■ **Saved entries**
__________

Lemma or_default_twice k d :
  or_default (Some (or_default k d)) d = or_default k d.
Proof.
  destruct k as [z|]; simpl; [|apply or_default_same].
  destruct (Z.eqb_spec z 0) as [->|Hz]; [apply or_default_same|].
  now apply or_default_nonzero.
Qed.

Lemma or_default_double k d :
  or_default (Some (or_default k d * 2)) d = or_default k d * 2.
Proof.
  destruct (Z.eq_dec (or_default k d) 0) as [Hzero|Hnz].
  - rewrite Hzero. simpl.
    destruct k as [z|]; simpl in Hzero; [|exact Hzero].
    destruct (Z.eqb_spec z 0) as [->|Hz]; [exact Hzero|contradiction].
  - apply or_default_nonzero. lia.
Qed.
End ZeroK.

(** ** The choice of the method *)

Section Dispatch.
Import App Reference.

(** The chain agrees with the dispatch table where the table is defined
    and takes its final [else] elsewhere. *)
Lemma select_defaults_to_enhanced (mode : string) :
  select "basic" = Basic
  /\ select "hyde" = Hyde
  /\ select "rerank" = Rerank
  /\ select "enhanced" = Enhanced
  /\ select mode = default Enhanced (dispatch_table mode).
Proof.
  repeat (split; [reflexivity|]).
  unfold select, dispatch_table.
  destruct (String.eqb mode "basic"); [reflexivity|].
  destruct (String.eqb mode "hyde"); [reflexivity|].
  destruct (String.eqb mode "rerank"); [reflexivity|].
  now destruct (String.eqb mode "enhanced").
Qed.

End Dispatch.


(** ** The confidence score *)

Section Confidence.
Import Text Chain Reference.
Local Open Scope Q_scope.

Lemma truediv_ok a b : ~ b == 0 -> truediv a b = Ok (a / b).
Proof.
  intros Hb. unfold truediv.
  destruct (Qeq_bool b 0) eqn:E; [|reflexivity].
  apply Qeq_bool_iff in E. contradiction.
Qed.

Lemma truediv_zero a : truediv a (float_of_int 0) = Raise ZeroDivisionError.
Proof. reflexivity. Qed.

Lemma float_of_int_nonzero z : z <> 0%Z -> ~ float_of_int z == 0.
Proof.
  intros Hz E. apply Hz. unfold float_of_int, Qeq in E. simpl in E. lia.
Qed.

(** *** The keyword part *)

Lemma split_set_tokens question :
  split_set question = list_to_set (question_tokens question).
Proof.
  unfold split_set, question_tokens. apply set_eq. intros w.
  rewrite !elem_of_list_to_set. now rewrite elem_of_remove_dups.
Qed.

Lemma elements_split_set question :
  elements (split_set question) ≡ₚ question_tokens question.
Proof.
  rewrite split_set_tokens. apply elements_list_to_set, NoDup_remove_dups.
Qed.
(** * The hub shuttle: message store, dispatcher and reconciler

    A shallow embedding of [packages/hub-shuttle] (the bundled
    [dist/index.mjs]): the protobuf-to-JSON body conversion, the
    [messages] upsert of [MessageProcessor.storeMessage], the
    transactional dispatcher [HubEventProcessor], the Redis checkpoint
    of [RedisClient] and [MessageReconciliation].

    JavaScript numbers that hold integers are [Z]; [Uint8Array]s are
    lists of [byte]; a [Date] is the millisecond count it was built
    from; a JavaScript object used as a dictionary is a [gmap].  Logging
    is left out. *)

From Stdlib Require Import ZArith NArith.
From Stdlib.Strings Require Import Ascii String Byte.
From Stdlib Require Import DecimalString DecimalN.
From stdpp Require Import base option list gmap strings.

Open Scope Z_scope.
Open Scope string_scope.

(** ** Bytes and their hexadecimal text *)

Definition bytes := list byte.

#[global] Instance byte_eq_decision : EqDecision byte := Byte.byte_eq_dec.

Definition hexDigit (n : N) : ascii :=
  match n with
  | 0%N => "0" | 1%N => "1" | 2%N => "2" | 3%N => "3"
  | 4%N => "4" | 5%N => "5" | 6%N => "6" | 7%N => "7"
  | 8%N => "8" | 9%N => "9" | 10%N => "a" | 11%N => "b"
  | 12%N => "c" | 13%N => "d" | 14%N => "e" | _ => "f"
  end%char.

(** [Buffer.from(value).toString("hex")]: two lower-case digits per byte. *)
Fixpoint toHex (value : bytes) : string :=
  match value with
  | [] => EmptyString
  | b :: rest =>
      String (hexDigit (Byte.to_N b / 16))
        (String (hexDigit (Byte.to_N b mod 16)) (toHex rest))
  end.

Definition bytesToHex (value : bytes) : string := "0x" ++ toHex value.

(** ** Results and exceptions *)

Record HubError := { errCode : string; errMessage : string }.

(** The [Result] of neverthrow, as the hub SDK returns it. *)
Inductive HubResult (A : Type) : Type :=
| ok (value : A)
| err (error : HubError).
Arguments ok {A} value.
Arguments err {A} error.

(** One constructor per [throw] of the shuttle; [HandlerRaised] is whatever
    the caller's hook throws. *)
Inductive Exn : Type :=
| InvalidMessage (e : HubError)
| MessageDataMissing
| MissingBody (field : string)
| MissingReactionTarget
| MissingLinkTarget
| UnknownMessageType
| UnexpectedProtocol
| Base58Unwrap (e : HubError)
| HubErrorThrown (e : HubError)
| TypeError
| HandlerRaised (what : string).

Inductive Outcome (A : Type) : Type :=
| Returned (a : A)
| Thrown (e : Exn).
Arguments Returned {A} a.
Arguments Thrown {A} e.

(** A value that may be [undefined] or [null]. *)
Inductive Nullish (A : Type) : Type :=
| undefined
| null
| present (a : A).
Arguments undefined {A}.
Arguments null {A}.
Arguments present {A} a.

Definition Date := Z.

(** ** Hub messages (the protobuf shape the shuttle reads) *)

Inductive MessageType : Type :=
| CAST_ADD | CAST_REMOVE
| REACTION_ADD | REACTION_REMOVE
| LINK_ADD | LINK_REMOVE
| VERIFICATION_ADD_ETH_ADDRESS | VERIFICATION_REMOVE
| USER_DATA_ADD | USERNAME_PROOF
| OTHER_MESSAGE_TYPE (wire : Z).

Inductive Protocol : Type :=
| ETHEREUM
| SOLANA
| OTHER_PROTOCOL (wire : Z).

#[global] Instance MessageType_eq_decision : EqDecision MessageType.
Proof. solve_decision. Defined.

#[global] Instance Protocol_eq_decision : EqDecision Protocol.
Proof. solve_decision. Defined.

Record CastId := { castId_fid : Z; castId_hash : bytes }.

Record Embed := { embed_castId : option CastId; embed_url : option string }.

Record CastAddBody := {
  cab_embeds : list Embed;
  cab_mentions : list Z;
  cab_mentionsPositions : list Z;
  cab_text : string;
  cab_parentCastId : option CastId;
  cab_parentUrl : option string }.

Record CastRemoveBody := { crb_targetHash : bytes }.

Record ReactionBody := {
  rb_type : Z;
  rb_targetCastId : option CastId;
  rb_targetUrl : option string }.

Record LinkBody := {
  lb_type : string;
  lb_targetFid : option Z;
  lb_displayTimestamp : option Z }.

__________

■ **WHAT NEEDS TO BE DONE**
Across the data above, count every line with "option" in it and write only the total.

■ **FINISHED TASK**
8